*** Opening of SUPPLIED RECORDS ***

(* ===== verification/WebGate.v ===== *)
(** * jw-agentd: the boundary of the HTTP interface (api.rs, config.rs)

    What every request passes before its handler: host and origin, the session
    cookie, the CSRF token, the source address and the limits on
    authentication attempts; and the problems a handler answers with.  A header
    map is the list of its fields, names in lower case, in order. *)

From Stdlib Require Import Ascii String.
From S2P Require Import Prelude Crypto Contracts CertContracts Text ConfigText Bytes WebStore Session.

Definition AUTH_WINDOW_MS : Z := 60 * 1000.
Definition AUTH_GLOBAL_LIMIT : Z := 60.
Definition AUTH_SOURCE_LIMIT : Z := 20.
Definition AUTH_SUBJECT_LIMIT : Z := 6.
Definition AUTH_KEY_LIMIT : Z := 2048.

(** ** Problems *)

Record ApiProblem := { pb_status : Z; pb_code : string; pb_retry_after : option Z }.

Definition problem (status : Z) (code : string) : ApiProblem :=
  {| pb_status := status; pb_code := code; pb_retry_after := None |}.
Definition bad_request : string -> ApiProblem := problem 400.
Definition unauthorized : string -> ApiProblem := problem 401.
Definition forbidden : string -> ApiProblem := problem 403.
Definition conflict : string -> ApiProblem := problem 409.
Definition precondition_required : string -> ApiProblem := problem 428.
Definition unavailable : string -> ApiProblem := problem 503.
Definition internal : ApiProblem := problem 500 "internal_error".
Definition rate_limited (retry_after : Z) : ApiProblem :=
  {| pb_status := 429; pb_code := "authentication_rate_limited"; pb_retry_after := Some retry_after |}.

(** ** Configuration *)

Record ListenerConfig := {
  lc_recovery_origin : string;
  lc_public_host : option string;
  lc_auth_timeout_ms : Z;
}.

Definition expected_origin (cfg : ListenerConfig) (channel : IngressChannel) : string :=
  match channel with
  | PublicIngress => match lc_public_host cfg with Some host => "https://" +:+ host | None => EmptyString end
  | RecoveryIngress => lc_recovery_origin cfg
  end.

Definition expected_host (cfg : ListenerConfig) (channel : IngressChannel) : string :=
  match channel with
  | PublicIngress => default EmptyString (lc_public_host cfg)
  | RecoveryIngress => default (lc_recovery_origin cfg) (strip_prefix "http://" (lc_recovery_origin cfg))
  end.

Definition cookie_name (channel : IngressChannel) : string :=
  match channel with PublicIngress => "__Host-jw_session" | RecoveryIngress => "jw_recovery_session" end.
Definition forbidden_cookie_name (channel : IngressChannel) : string :=
  match channel with PublicIngress => "jw_recovery_session" | RecoveryIngress => "__Host-jw_session" end.

(** ** Headers *)

Definition Headers : Type := list (string * string).

(** [HeaderMap::get]: the first value of a field. *)
Fixpoint header (name : string) (h : Headers) : option string :=
  match h with
  | [] => None
  | (n, v) :: h' => if bool_decide (n = name) then Some v else header name h'
  end.

Definition header_all (name : string) (h : Headers) : list string :=
  (filter (fun nv => nv.1 = name) h).*2.

(** [HeaderValue::to_str]. *)
Definition visible_ascii (value : string) : bool := sall (fun b => in_range 32 126 b || byte_is 9 b) value.
Definition to_str (value : string) : option string := if visible_ascii value then Some value else None.
Definition header_str (name : string) (h : Headers) : option string := header name h ≫= to_str.

(** [HeaderValue::from_str]. *)
Definition header_value_ok (value : string) : bool :=
  sall (fun b => (in_range 32 255 b && negb (byte_is 127 b)) || byte_is 9 b) value.

(** ** The boundary of a request *)

Definition is_mutation (method : string) : bool := negb (bool_decide (method ∈ ["GET"; "HEAD"; "OPTIONS"]%string)).

Definition validate_request_boundary (cfg : ListenerConfig) (channel : IngressChannel) (method : string) (h : Headers)
    : result ApiProblem unit :=
  let expected_host := expected_host cfg channel in
  let? actual_host := ok_or (header_str "host" h) (bad_request "host_required") in
  if bool_decide (expected_host = EmptyString) || negb (bool_decide (actual_host = expected_host))
  then Err (bad_request "host_rejected")
  else if is_mutation method then
    let expected_origin := expected_origin cfg channel in
    let? actual_origin := ok_or (header_str "origin" h) (forbidden "origin_required") in
    if bool_decide (expected_origin = EmptyString) || negb (bool_decide (actual_origin = expected_origin))
    then Err (forbidden "origin_rejected") else Ok tt
  else Ok tt.

Definition require_exact_origin (cfg : ListenerConfig) (channel : IngressChannel) (h : Headers)
    : result ApiProblem string :=
  let? origin := ok_or (header_str "origin" h) (forbidden "origin_required") in
  if negb (bool_decide (origin = expected_origin cfg channel)) then Err (forbidden "origin_rejected") else Ok origin.

(** The cookies of a header, in order. *)
Fixpoint own_cookie (channel : IngressChannel) (items : list string) (own : option string)
    : result ApiProblem (option string) :=
  match items with
  | [] => Ok own
  | item :: rest =>
      match split_once_on 61 (trim_str item) with
      | None => own_cookie channel rest own
      | Some (name, value) =>
          if bool_decide (name = forbidden_cookie_name channel) then Err (unauthorized "ingress_session_mismatch")
          else if bool_decide (name = cookie_name channel) then
            if is_some own then Err (bad_request "duplicate_session_cookie")
            else own_cookie channel rest (Some value)
          else own_cookie channel rest own
      end
  end.

Definition session_cookie (channel : IngressChannel) (h : Headers) : result ApiProblem (option string) :=
  match header "cookie" h with
  | None => Ok None
  | Some value =>
      let? cookie_header := ok_or (to_str value) (bad_request "cookie_rejected") in
      own_cookie channel (ssplit ";"%char cookie_header) None
  end.

Definition cookie_secure (channel : IngressChannel) : string :=
  match channel with PublicIngress => "; Secure" | RecoveryIngress => EmptyString end.

(** The fields a response gains. *)
Definition set_session_cookie (channel : IngressChannel) (token : string) : result ApiProblem Headers :=
  let value := cookie_name channel +:+ "=" +:+ token +:+ "; Path=/; HttpOnly; SameSite=Strict" +:+ cookie_secure channel in
  if header_value_ok value then Ok [("set-cookie"%string, value)] else Err internal.

Definition clear_session_cookie (channel : IngressChannel) : result ApiProblem Headers :=
  let value := cookie_name channel +:+ "=; Path=/; HttpOnly; SameSite=Strict; Max-Age=0" +:+ cookie_secure channel in
  if header_value_ok value
  then Ok [("set-cookie"%string, value);
           ("clear-site-data"%string, s1 (chr 34) +:+ "cache" +:+ s1 (chr 34) +:+ ", " +:+ s1 (chr 34) +:+ "storage" +:+ s1 (chr 34))]
  else Err internal.

Definition CONTENT_SECURITY_POLICY : string :=
  "default-src 'self'; script-src 'self'; style-src 'self' 'unsafe-inline'; img-src 'self'; connect-src 'self'; base-uri 'none'; object-src 'none'; frame-ancestors 'none'; form-action 'self'".

(** [HeaderMap::insert]: the value of a field, in place of all others. *)
Definition set_header (name value : string) (h : Headers) : Headers :=
  filter (fun nv => nv.1 <> name) h ++ [(name, value)].

Definition apply_security_headers (channel : IngressChannel) (h : Headers) : Headers :=
  let h := set_header "cache-control" "no-store" h in
  let h := set_header "x-content-type-options" "nosniff" h in
  let h := set_header "referrer-policy" "no-referrer" h in
  let h := set_header "content-security-policy" CONTENT_SECURITY_POLICY h in
  let h := set_header "x-frame-options" "DENY" h in
  let h := set_header "permissions-policy" "camera=(), microphone=(), geolocation=()" h in
  if bool_decide (channel = PublicIngress) then set_header "strict-transport-security" "max-age=31536000" h else h.

(** ** [str::parse::<IpAddr>] *)

(** A decimal number of at most three digits without a leading zero, and a
    hexadecimal one of at most four digits, with what follows. *)
Fixpoint take_digits (is_digit : ascii -> bool) (s : string) : string * string :=
  match s with
  | String c s' => if is_digit c then let (d, r) := take_digits is_digit s' in (String c d, r) else (EmptyString, s)
  | EmptyString => (EmptyString, EmptyString)
  end.

Definition read_octet (s : string) : option string :=
  let (d, r) := take_digits is_ascii_digit s in
  if (slen d =? 0) || (3 <? slen d) then None
  else if (1 <? slen d) && is_some (strip_prefix "0" d) then None
  else match parse_unsigned 255 (chars d) with Some _ => Some r | None => None end.

Definition read_hextet (s : string) : option string :=
  let (d, r) := take_digits is_ascii_hexdigit s in
  if (slen d =? 0) || (4 <? slen d) then None else Some r.

Definition dotted_octet (s : string) : option string := strip_prefix "." s ≫= read_octet.
Definition read_ipv4 (s : string) : option string :=
  read_octet s ≫= fun r => dotted_octet r ≫= fun r => dotted_octet r ≫= dotted_octet.

(** [read_groups]: the groups read, whether an IPv4 address ended them, and
    what follows. *)
Fixpoint read_groups (limit i : nat) (s : string) : nat * bool * string :=
  let separated (p : string -> option string) := if (i =? 0)%nat then p s else strip_prefix ":" s ≫= p in
  match limit with
  | O => (i, false, s)
  | S limit' =>
      match (if (0 <? limit')%nat then separated read_ipv4 else None) with
      | Some r => (i + 2, true, r)%nat
      | None => match separated read_hextet with
                | Some r => read_groups limit' (S i) r
                | None => (i, false, s)
                end
      end
  end.

Definition read_ipv6 (s : string) : option string :=
  let '(head, head_ipv4, r) := read_groups 8 0 s in
  if (head =? 8)%nat then Some r
  else if head_ipv4 then None
  else match strip_prefix "::" r with
       | None => None
       | Some r => let '(_, _, r) := read_groups (8 - (head + 1)) 0 r in Some r
       end.

Definition parses_ip (s : string) : bool :=
  match read_ipv4 s with
  | Some r => bool_decide (r = EmptyString)
  | None => is_some_and (read_ipv6 s) (fun r => bool_decide (r = EmptyString))
  end.

Definition request_source (channel : IngressChannel) (h : Headers) : result ApiProblem string :=
  if bool_decide (channel = RecoveryIngress) then Ok "loopback"%string
  else
    let? source := ok_or (header_str "x-jw-client-address" h) (bad_request "trusted_client_address_required") in
    if (64 <? slen source) || negb (parses_ip source) then Err (bad_request "trusted_client_address_rejected")
    else Ok source.

(** ** The ticket of a web-socket request *)

Fixpoint scan_protocols (protocols : list string) (version_seen : bool) (ticket : option string)
    : result ApiProblem (bool * option string) :=
  match protocols with
  | [] => Ok (version_seen, ticket)
  | p :: rest =>
      let p := trim_str p in
      if bool_decide (p = "jw-terminal-v1"%string) then scan_protocols rest true ticket
      else match strip_prefix "ticket." p with
           | Some value => if is_some ticket then Err (bad_request "terminal_protocol_invalid")
                           else scan_protocols rest version_seen (Some value)
           | None => scan_protocols rest version_seen ticket
           end
  end.

Definition websocket_ticket (h : Headers) : result ApiProblem string :=
  let? protocols := ok_or (header_str "sec-websocket-protocol" h) (unauthorized "terminal_ticket_required") in
  if 256 <? slen protocols then Err (bad_request "terminal_protocol_invalid")
  else
    let? seen := scan_protocols (ssplit ","%char protocols) false None in
    if negb seen.1 then Err (bad_request "terminal_protocol_invalid")
    else ok_or seen.2 (unauthorized "terminal_ticket_required").

Definition secret_header (name : string) (h : Headers) : result ApiProblem string :=
  match header_all name h with
  | value :: more =>
      match to_str value with
      | Some value =>
          if bool_decide (value = EmptyString) || (128 <? slen value) then Err (unauthorized "file_upload_token_required")
          else if negb (bool_decide (more = [])) then Err (bad_request "file_upload_token_invalid")
          else Ok value
      | None => Err (unauthorized "file_upload_token_required")
      end
  | [] => Err (unauthorized "file_upload_token_required")
  end.

(** ** Limits on authentication attempts *)

Record Counter := { ct_started : Z; ct_attempts : Z }.

Record Limiter := {
  lm_global : option Counter;
  lm_sources : gmap string Counter;
  lm_subjects : gmap string Counter;
}.

Definition no_attempts : Limiter := {| lm_global := None; lm_sources := ∅; lm_subjects := ∅ |}.

(** [now.duration_since(started)], which is zero for a later start. *)
Definition age (now : Z) (c : Counter) : Z := Z.max 0 (now - ct_started c).

Definition cleanup_limiter (now : Z) (l : Limiter) : Limiter :=
  {| lm_global := match lm_global l with
                  | Some c => if AUTH_WINDOW_MS <=? age now c then None else Some c
                  | None => None
                  end;
     lm_sources := filter (fun kv => age now kv.2 < AUTH_WINDOW_MS) (lm_sources l);
     lm_subjects := filter (fun kv => age now kv.2 < AUTH_WINDOW_MS) (lm_subjects l) |}.

Definition remaining (now : Z) (c : Counter) : Z := Z.max 0 (AUTH_WINDOW_MS - age now c).

(** The counter of a slot after an attempt, and whether it is allowed. *)
Definition consume_counter (slot : option Counter) (limit now : Z) : result ApiProblem unit * Counter :=
  let c := default {| ct_started := now; ct_attempts := 0 |} slot in
  if limit <=? ct_attempts c then (Err (rate_limited (remaining now c)), c)
  else (Ok tt, {| ct_started := ct_started c; ct_attempts := Z.min u32_max (ct_attempts c + 1) |}).

Definition consume_map_counter (m : gmap string Counter) (key : string) (limit now : Z)
    : result ApiProblem unit * gmap string Counter :=
  let (r, c) := consume_counter (m !! key) limit now in (r, <[key := c]> m).

Section Limiting.
Context `{WC : WebCrypto}.

Definition limiter_consume (now : Z) (source username : string) (l : Limiter) : result ApiProblem unit * Limiter :=
  let subject := sha256 username in
  let l := cleanup_limiter now l in
  if (AUTH_KEY_LIMIT <=? Z.of_nat (size (lm_sources l))) && negb (is_some (lm_sources l !! source))
  then (Err (rate_limited AUTH_WINDOW_MS), l)
  else if (AUTH_KEY_LIMIT <=? Z.of_nat (size (lm_subjects l))) && negb (is_some (lm_subjects l !! subject))
  then (Err (rate_limited AUTH_WINDOW_MS), l)
  else
    let (r, g) := consume_counter (lm_global l) AUTH_GLOBAL_LIMIT now in
    let l := {| lm_global := Some g; lm_sources := lm_sources l; lm_subjects := lm_subjects l |} in
    match r with
    | Err p => (Err p, l)
    | Ok _ =>
        let (r, sources) := consume_map_counter (lm_sources l) source AUTH_SOURCE_LIMIT now in
        let l := {| lm_global := lm_global l; lm_sources := sources; lm_subjects := lm_subjects l |} in
        match r with
        | Err p => (Err p, l)
        | Ok _ =>
            let (r, subjects) := consume_map_counter (lm_subjects l) subject AUTH_SUBJECT_LIMIT now in
            (r, {| lm_global := lm_global l; lm_sources := lm_sources l; lm_subjects := subjects |})
        end
    end.

Definition require_csrf (h : Headers) (session_token : string) : result ApiProblem unit :=
  let? provided := ok_or (header_str "x-csrf-token" h) (forbidden "csrf_required") in
  if csrf_matches session_token provided then Ok tt else Err (forbidden "csrf_rejected").
End Limiting.

Example addresses_parsed :
  map parses_ip ["203.0.113.5"; "::1"; "2001:db8::ff00:42:8329"; "::ffff:192.0.2.1"; "1:2:3:4:5:6:7:8"; "1:2:3:4:5:6:1.2.3.4"]%string
    = [true; true; true; true; true; true]
  /\ map parses_ip ["256.0.0.1"; "01.2.3.4"; "1.2.3"; "1:2:3:4:5:6:7"; "::1%eth0"; "12345::"; "1::2::3"; ""]%string
    = [false; false; false; false; false; false; false; false].
Proof. split; reflexivity. Qed.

*** Close of SUPPLIED RECORDS ***

PROBLEM STATEMENT: Set down, exactly as they appear above, all lines from the one that has "RecoveryIngress => default" down to the one that has "Definition visible_ascii (value", including those two and no others.

SOLUTION TO THIS EXERCISE:
  | RecoveryIngress => default (lc_recovery_origin cfg) (strip_prefix "http://" (lc_recovery_origin cfg))
  end.

Definition cookie_name (channel : IngressChannel) : string :=
  match channel with PublicIngress => "__Host-jw_session" | RecoveryIngress => "jw_recovery_session" end.
Definition forbidden_cookie_name (channel : IngressChannel) : string :=
  match channel with PublicIngress => "jw_recovery_session" | RecoveryIngress => "__Host-jw_session" end.

(** ** Headers *)

Definition Headers : Type := list (string * string).

(** [HeaderMap::get]: the first value of a field. *)
Fixpoint header (name : string) (h : Headers) : option string :=
  match h with
  | [] => None
  | (n, v) :: h' => if bool_decide (n = name) then Some v else header name h'
  end.

Definition header_all (name : string) (h : Headers) : list string :=
  (filter (fun nv => nv.1 = name) h).*2.

(** [HeaderValue::to_str]. *)
Definition visible_ascii (value : string) : bool := sall (fun b => in_range 32 126 b || byte_is 9 b) value.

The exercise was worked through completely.